Знакомая словоохотливая кондукторша, у которой я однажды справлялся о Лиле, перевелась в другой парк, и на ее след я так и не могу напасть.
Никто не знает, о чем я думаю, стоя у станка. Даже Костя Мармеладов, мой лучший друг, не знает ничего. Костя влюбился в актрису, которая пела у нас в цехе, и с тех пор мотается по Москве в поисках клубов, где она выступает. Два раза мы попадали на ее концерты: первый раз в клубе пожарников, второй — на автозаводе Лихачева. У лихачевцев нас пустили только потому, что у Кости были цветы. Он приготовил их своей актрисе. И когда она спела песенку, которая Косте очень нравится, он бросил цветы на сцену. Бросил прямо в бумаге. Она взяла букет, развернула и улыбнулась так кротко, так радостно. А потом помахала Косте рукой. После этого Костя сделался какой-то шальной. Поглупел даже. Теперь он говорит только о своей актрисе. Может, потому он так оживлен и весел, что делится со всеми тем, что у него на душе. По-разному относятся люди к его рассказам. Мастер Семен Иосифович, выслушав его, отворачивается, и культя его начинает мелко трястись: видно, он не может удержаться от смеха. Иван Чарушин воспринимает Костин рассказ вполне серьезно и только говорит:
— Вахлак ты, Костя. В первую же встречу полезешь обниматься. Знаю тебя.

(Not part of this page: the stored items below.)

(** 3000 by 2000 in a box of 1200 by 1200. *)
Lemma resize_step_fits_box_witness :
  0 < width img_3000x2000 ∧ 0 < height img_3000x2000
  ∧ 0 < max_width cfg_1200 ∧ 0 < max_height cfg_1200
  ∧ ¬ (width img_3000x2000 ≤ max_width cfg_1200
       ∧ height img_3000x2000 ≤ max_height cfg_1200)
  ∧ ∃ i', resize_step (P:=toy_pillow) cfg_1200 img_3000x2000 w_demo
          = (Return i', w_demo)
      ∧ 1 ≤ width i' ≤ max_width cfg_1200
      ∧ 1 ≤ height i' ≤ max_height cfg_1200.
Proof.
  assert (¬ (width img_3000x2000 ≤ max_width cfg_1200
             ∧ height img_3000x2000 ≤ max_height cfg_1200)) as Hfit.
  { intros [H _]. apply H. reflexivity. }
  split; [reflexivity|]. split; [reflexivity|]. split; [reflexivity|].
  split; [reflexivity|]. split; [exact Hfit|].
  destruct (resize_step_fits_box (P:=toy_pillow) cfg_1200 img_3000x2000 w_demo
              eq_refl eq_refl eq_refl eq_refl) as [_ Hresize].
  destruct (Hresize Hfit) as (i' & Hi & _ & Hw & Hh & _).
  exists i'. split; [exact Hi|]. split; [exact Hw|exact Hh].
Defined.

(** C6 (the claim as stated fails): the command line takes a box whose
    width is 0 as it is; an image of 16 by 16 does not fit it, and the resize
    step raises instead of giving an image within the box, so the photo is
    not optimized. *)
Lemma resize_step_raises_on_box_without_width :
  let args := mkArgs "fotos" false 85 0 1080 None false None false in
  let self := effective_config args in
  let i : image unit := mkImage 16 16 "RGB" tt in
  main (P:=toy_pillow) args w_demo = run_optimizer (P:=toy_pillow) args w_demo
  ∧ (max_width self, max_height self) = (0, 1080)
  ∧ toy_open photo = Some i
  ∧ ¬ (width i ≤ max_width self ∧ height i ≤ max_height self)
  ∧ ¬ (∃ i' w', resize_step (P:=toy_pillow) self i w_demo = (Return i', w')
         ∧ width i' ≤ max_width self ∧ height i' ≤ max_height self)
  ∧ fst (optimize_image (P:=toy_pillow) self ["fotos"; "a.jpg"] None false
           w_demo) = Return false.
Proof.
  intros args self i.
  split; [by_computation|]. split; [by_computation|]. split; [by_computation|].
  split; [intros [H _]; apply H; reflexivity|].
  split; [|by_computation].
  intros (i' & w' & Hrun & _).
  assert (fst (resize_step (P:=toy_pillow) self i w_demo) = Raise ValueError)
    as Hraise by by_computation.
  rewrite Hrun in Hraise. discriminate Hraise.
Qed.

(** The default quality 85, and the quality 0. *)
Lemma quality_is_validated_witness :
  (1 ≤ arg_quality default_args ≤ 100
   ∧ main (P:=toy_pillow) default_args w_demo
     = run_optimizer (P:=toy_pillow) default_args w_demo)
  ∧ (arg_quality (mkArgs "fotos" false 0 1920 1080 None false None false) < 1
     ∧ fst (main (P:=toy_pillow)
              (mkArgs "fotos" false 0 1920 1080 None false None false) w_demo)
       = 1
     ∧ files (snd (main (P:=toy_pillow)
                     (mkArgs "fotos" false 0 1920 1080 None false None false)
                     w_demo))
       = files w_demo).
Proof.
  assert (1 ≤ arg_quality default_args ≤ 100) as Hin.
  { split; intros H; discriminate H. }
  assert (arg_quality (mkArgs "fotos" false 0 1920 1080 None false None false)
          < 1) as Hout by reflexivity.
  split.
  - split; [exact Hin|].
    exact (proj1 (proj1 (quality_is_validated (P:=toy_pillow) default_args
                           w_demo) Hin)).
  - split; [exact Hout|].
    destruct (proj2 (quality_is_validated (P:=toy_pillow)
                       (mkArgs "fotos" false 0 1920 1080 None false None false)
                       w_demo) (or_introl Hout)) as (Hexit & Hfiles & _).
    split; [exact Hexit|exact Hfiles].
Defined.

(** ** Further properties of the code *)

Section Further.

Context {P : Pillow}.

Ltac run_monad :=
  unfold mbind, M_bind, mret, M_ret, raise, get_world, modify, print,
    try_except, catch in *; simpl in *.

(** *** Suffixes of the paths the program derives *)

Lemma append_assoc (a b c : string) : (a +:+ b) +:+ c = a +:+ (b +:+ c).
Proof.
  induction a as [|x a IH]; [done|].
  change (String x ((a +:+ b) +:+ c) = String x (a +:+ (b +:+ c))).
  by rewrite IH.
Qed.

Lemma rsplit_dot_last s a b :
  Str.rsplit_dot s = Some (a, b) →
  ∃ t, b = String "." t ∧ Str.rsplit_dot t = None.
Proof.
  revert a b. induction s as [|c s IH]; intros a b; simpl; [done|].
  destruct (Str.rsplit_dot s) as [[a' b']|] eqn:Hs.
  - intros [= <- <-]. by eapply IH.
  - destruct (Ascii.eqb c ".") eqn:Hc; [|done].
    apply Ascii.eqb_eq in Hc as ->. intros [= <- <-]. by exists s.
Qed.

Lemma rsplit_dot_append_dot a t :
  Str.rsplit_dot t = None →
  Str.rsplit_dot (a +:+ String "." t) = Some (a, String "." t).
Proof.
  intros Ht. induction a as [|c a IH].
  - change (Str.rsplit_dot (String "." t) = Some (EmptyString, String "." t)).
    simpl. by rewrite Ht.
  - change (Str.rsplit_dot (String c (a +:+ String "." t))
            = Some (String c a, String "." t)).
    simpl. by rewrite IH.
Qed.

Lemma split_name_append_dot a t :
  Str.is_empty a = false → Str.is_empty t = false →
  Str.rsplit_dot t = None →
  PurePath.split_name (a +:+ String "." t) = (a, String "." t).
Proof.
  intros Ha Ht Hdot. unfold PurePath.split_name.
  rewrite rsplit_dot_append_dot by done. rewrite Ha. simpl.
  by destruct t.
Qed.

Lemma stem_not_empty p :
  Str.is_empty (PurePath.name p) = false →
  Str.is_empty (PurePath.stem p) = false.
Proof.
  unfold PurePath.stem, PurePath.split_name. intros Hn.
  destruct (Str.rsplit_dot (PurePath.name p)) as [[a b]|]; [|done].
  destruct (Str.is_empty a) eqn:Ha; simpl; [done|].
  by destruct (1 <? String.length b)%nat.
Qed.

Lemma name_snoc_dot l a t :
  Str.is_empty a = false →
  PurePath.name (l ++ [a +:+ String "." t]) = a +:+ String "." t.
Proof.
  intros Ha. unfold PurePath.name. rewrite last_snoc.
  destruct a as [|c a]; [done|]. destruct a; simpl;
    by destruct (Ascii.eqb c "/").
Qed.

(** The suffix of a path whose suffix was replaced by ".jpg". *)
Lemma with_suffix_jpg_suffix p q :
  PurePath.with_suffix p ".jpg" = Some q →
  PurePath.suffix q = ".jpg" ∧ PurePath.stem q = PurePath.stem p.
Proof.
  intros [Hn ->]%with_suffix_eq.
  pose proof (stem_not_empty p Hn) as Hs.
  assert (PurePath.split_name
            (PurePath.name (PurePath.parent p ++ [PurePath.stem p +:+ ".jpg"]))
          = (PurePath.stem p, ".jpg")) as Hsplit.
  { change (PurePath.stem p +:+ ".jpg")
      with (PurePath.stem p +:+ String "." "jpg").
    rewrite (name_snoc_dot _ _ _ Hs).
    by rewrite (split_name_append_dot _ "jpg" Hs eq_refl eq_refl). }
  split.
  - change (snd (PurePath.split_name (PurePath.name
              (PurePath.parent p ++ [PurePath.stem p +:+ ".jpg"]))) = ".jpg").
    by rewrite Hsplit.
  - change (fst (PurePath.split_name (PurePath.name
              (PurePath.parent p ++ [PurePath.stem p +:+ ".jpg"])))
            = PurePath.stem p).
    by rewrite Hsplit.
Qed.

(** A path with a suffix and its backup path have the same suffix. *)
Lemma backup_path_suffix p bk :
  backup_path p = Some bk →
  Str.is_empty (PurePath.suffix p) = false →
  PurePath.suffix bk = PurePath.suffix p.
Proof.
  intros [Hn ->]%with_suffix_eq Hsuf.
  unfold PurePath.suffix at 1.
  assert (∃ a t, PurePath.stem p = a ∧ PurePath.suffix p = String "." t
                 ∧ Str.is_empty a = false ∧ Str.is_empty t = false
                 ∧ Str.rsplit_dot t = None) as (a & t & Ha & Hb & Hae & Hte & Hdot).
  { unfold PurePath.stem, PurePath.suffix, PurePath.split_name in *.
    destruct (Str.rsplit_dot (PurePath.name p)) as [[a b]|] eqn:Hsplit; [|done].
    destruct (Str.is_empty a) eqn:Hae; simpl in *; [done|].
    destruct (1 <? String.length b)%nat eqn:Hlen; simpl in *; [|done].
    apply rsplit_dot_last in Hsplit as (t & -> & Hdot).
    exists a, t. repeat split; try done. by destruct t. }
  rewrite Ha, Hb.
  rewrite <- (append_assoc a ".backup" (String "." t)).
  assert (Str.is_empty (a +:+ ".backup") = false) as Hab by (by destruct a).
  rewrite (name_snoc_dot _ _ _ Hab).
  by rewrite (split_name_append_dot _ _ Hab Hte Hdot).
Qed.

Да, за Костей водится такая странность: он обнимается со всеми. Но делает это как-то легко, весело, и ему все сходит с рук.
В ответ на слова Ивана Мармеладов клянется и по-старому и по-новому, что актрису обнимать не решится. Потом уныло говорит:
— Разве только забудусь...
Косте, конечно, легче. Для него все просто, все ясно, даже позавидуешь. А я думы свои ношу в себе и не могу никому о них рассказать. Да и о чем расскажешь? Я даже не знаю, где она, Лиля.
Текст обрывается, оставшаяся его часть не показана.